• ACTIVITY
Copy each line of the records that includes "true".

Extracted records:
-*-
Lemma createInputController_run (c : Container) (w : World) :
  createInputController c w =
    (Normal tt,
     mkWorld (set_inputController (Some (mkInputController (nextRef w) c))
                (store w))
       (archetypesCollectionReady w) (S (nextRef w))
       (log w ++ [new_InputController (mkInputController (nextRef w) c)
                    cb_setEditorSelect;
                  InputController_call (nextRef w)
                    (onEscapeFullControl cb_enterEditorMode);
                  InputController_call (nextRef w)
                    (onCameraMovementBaseMultiplierChange
                       cb_cameraSpeedMessage)])).
Proof.
  unfold createInputController, callInputController. exec.
  rewrite app_three. reflexivity.
Qed.

(** C10. [destroyInputController] sets the selection to the one of type
    NONE and emits [selectionChanged], but sends the game client nothing
    (where [clearEditorSelection] sends [we:selection]).  It leaves [mode],
    [editorMode], [editorLocal], [editorSelect], [map] and [ready] as they
    were.  The controller that was installed, if any, has had [destroy]
    called and is no longer held; a following [createInputController]
    installs a newly allocated controller. *)
Theorem destroyInputController_resets_locally :
  forall (c : Container) (w : World),
    let w' := snd (destroyInputController w) in
    let w'' := snd (createInputController c w') in
    fst (destroyInputController w) = Normal tt
    /\ selection (store w') = selectNone
    /\ emitted destroyInputController w =
         selectionChanged_emit selectNone
           :: controllerCalls (store w) destroy
    /\ existsb isGameClientEvent (emitted destroyInputController w) = false
    /\ In (sendGameClientEvent "we:selection"
             (JSON_stringify (ofSelection selectNone)))
          (emitted clearEditorSelection w)
    /\ (mode (store w') = mode (store w)
        /\ editorMode (store w') = editorMode (store w)
        /\ editorLocal (store w') = editorLocal (store w)
        /\ editorSelect (store w') = editorSelect (store w)
        /\ map (store w') = map (store w)
        /\ ready (store w') = ready (store w))
    /\ inputController (store w') = None
    /\ (forall ic, inputController (store w) = Some ic ->
          In (InputController_call (controllerRef ic) destroy)
             (emitted destroyInputController w)
          /\ fullControl (controllerRef ic) (log w') = false)
    /\ fst (createInputController c w') = Normal tt
    /\ inputController (store w'') = Some (mkInputController (nextRef w) c)
    /\ In (new_InputController (mkInputController (nextRef w) c)
             cb_setEditorSelect)
          (emitted (createInputController c) w')
    /\ (wellAllocated w ->
        inputController (store w'') <> inputController (store w)).
Proof.
  intros c w. cbv zeta.
  assert (He : emitted destroyInputController w =
                 selectionChanged_emit selectNone
                   :: controllerCalls (store w) destroy).
  { apply emitted_app. rewrite destroyInputController_run. reflexivity. }
  rewrite He, destroyInputController_run. cbn [fst snd].
  rewrite createInputController_run. simpl.
  split; [reflexivity|]. split; [reflexivity|]. split; [reflexivity|].
  split.
  { unfold controllerCalls. destruct (inputController (store w));
      reflexivity. }
  split.
  { unfold clearEditorSelection.
    rewrite (emitted_app (setEditorSelection selectNone) w
               [selectionChanged_emit selectNone;
                sendGameClientEvent "we:selection"
                  (JSON_stringify (ofSelection selectNone))]).
    - simpl. auto.
    - rewrite setEditorSelection_run. reflexivity. }
  split; [repeat split|].
  split; [reflexivity|].
  split.
  { intros ic Hic. unfold controllerCalls. rewrite Hic. split.
    - simpl. auto.
    - rewrite fullControl_app. simpl. rewrite Nat.eqb_refl. reflexivity. }
  split; [reflexivity|]. split; [reflexivity|].
  split.
  { rewrite (emitted_app (createInputController c) _
               [new_InputController (mkInputController (nextRef w) c)
                  cb_setEditorSelect;
                InputController_call (nextRef w)
                  (onEscapeFullControl cb_enterEditorMode);
                InputController_call (nextRef w)
                  (onCameraMovementBaseMultiplierChange
                     cb_cameraSpeedMessage)]).
    - simpl. auto.
    - rewrite createInputController_run. reflexivity. }
  intros [Hic _] Heq. symmetry in Heq. apply Hic in Heq. simpl in Heq. lia.
Qed.

(** * The properties at concrete stores *)

Lemma selection_predicates_follow_tag_witness :
  isPatchSelected "7" " 9px" patchSelected = true
  /\ isPatchSelected "seven" "9" patchSelected = false
  /\ type (selection strayNoneSelected) = WESelectionType.NONE
  /\ isAdditionSelected "car" strayNoneSelected = false
  /\ isPatchSelected "7" "9" strayNoneSelected = false.
Proof.
  destruct (selection_predicates_follow_tag patchSelected "car" "7" " 9px")
    as (_ & _ & Hpatch & _ & _).
  destruct (selection_predicates_follow_tag patchSelected "car" "seven" "9")
    as (_ & _ & _ & Hnan & _).
  destruct (selection_predicates_follow_tag strayNoneSelected "car" "7" "9")
    as (_ & _ & _ & _ & Hnone).
  split.
  { apply Hpatch. split; [reflexivity|].
    exists (number_of_Z 7 false), (number_of_Z 9 false).
    repeat split. }
  split; [apply Hnan; left; reflexivity|].
  split; [reflexivity|].
  apply Hnone. reflexivity.
Defined.

Lemma playtest_mode_toggles_full_control_witness :
  mode (store mountedWorld) = WEMode.EDITOR
  /\ mode (store (snd (enterPlaytestMode mountedWorld))) = WEMode.PLAYTEST
  /\ fullControl 0%nat (log (snd (enterPlaytestMode mountedWorld))) = true
  /\ mode (store playingWorld) = WEMode.PLAYTEST
  /\ mode (store (snd (enterEditorMode true playingWorld))) = WEMode.EDITOR
  /\ fullControl 0%nat (log (snd (enterEditorMode true playingWorld))) = false.
Proof.
  destruct (playtest_mode_toggles_full_control mountedWorld true)
    as [Hplay _].
  destruct (playtest_mode_toggles_full_control playingWorld true)
    as [_ Hedit].
  destruct (Hplay eq_refl) as (_ & Hmode & Hic).
  destruct (Hic (mkInputController 0%nat (ContainerRef 0)) eq_refl)
    as (_ & _ & _ & Hfull).
  destruct (Hedit eq_refl) as (_ & _ & Hmode' & Hic').
  destruct (Hic' (mkInputController 0%nat (ContainerRef 0)) eq_refl)
    as (_ & _ & _ & Hfull').
  split; [reflexivity|]. split; [exact Hmode|]. split; [exact Hfull|].
  split; [reflexivity|]. split; [exact Hmode'|]. exact Hfull'.
Defined.

Lemma additionDeleted_clears_matching_selection_witness :
  selection (store carSelectedWorld) = selectAddition "car"
  /\ selection (store (snd (bindEvents (additionDeleted "car")
                              carSelectedWorld))) = selectNone
  /\ bindEvents (additionDeleted "bus") carSelectedWorld
     = (Normal tt, carSelectedWorld).
Proof.
  destruct (additionDeleted_clears_matching_selection "car" carSelectedWorld)
    as (_ & Hhit & _).
  destruct (additionDeleted_clears_matching_selection "bus" carSelectedWorld)
    as (_ & _ & Hmiss).
  split; [reflexivity|].
  split.
  - destruct (Hhit (conj eq_refl eq_refl)) as (_ & Hsel & _). exact Hsel.
  - apply Hmiss. intros [_ H]. vm_compute in H. discriminate H.
Defined.

Lemma store_reacts_to_host_events_witness :
  wellAllocated mountedWorld
  /\ map (store (snd (bindEvents (api_mapLoaded (MapDocument "{}"))
                        mountedWorld)))
     <> map (store mountedWorld)
  /\ In refreshArchetypesCollection
        (emitted (bindEvents window_ready) mountedWorld).
Proof.
  assert (Hw : wellAllocated mountedWorld).
  { split; intros x H; vm_compute in H.
    - injection H as <-. vm_compute. lia.
    - discriminate H. }
  destruct (store_reacts_to_host_events (MapDocument "{}") mountedWorld)
    as (_ & _ & _ & Hrefresh & _ & _ & _ & _ & Hfresh).
  split; [exact Hw|].
  split; [exact (Hfresh Hw)|].
  apply Hrefresh. reflexivity.
Defined.


Lemma mode_entry_is_idempotent_witness :
  mode (store playingWorld) = WEMode.PLAYTEST
  /\ enterPlaytestMode playingWorld = (Normal tt, playingWorld)
  /\ mode (store mountedWorld) = WEMode.EDITOR
  /\ enterEditorMode true mountedWorld = (Normal tt, mountedWorld).
Proof.
  destruct (mode_entry_is_idempotent playingWorld true true)
    as (Hplay & _).
  destruct (mode_entry_is_idempotent mountedWorld true true)
    as (_ & Hedit & _).
  split; [reflexivity|].
  split; [exact (proj1 (Hplay eq_refl))|].
  split; [reflexivity|].
  exact (proj1 (Hedit eq_refl)).
Defined.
-*-
• SOLVED PROBLEM
  isPatchSelected "7" " 9px" patchSelected = true
  /\ fullControl 0%nat (log (snd (enterPlaytestMode mountedWorld))) = true
  /\ mode (store (snd (enterEditorMode true playingWorld))) = WEMode.EDITOR
  /\ fullControl 0%nat (log (snd (enterEditorMode true playingWorld))) = false.
  destruct (playtest_mode_toggles_full_control mountedWorld true)
  destruct (playtest_mode_toggles_full_control playingWorld true)
  /\ enterEditorMode true mountedWorld = (Normal tt, mountedWorld).
  destruct (mode_entry_is_idempotent playingWorld true true)
  destruct (mode_entry_is_idempotent mountedWorld true true)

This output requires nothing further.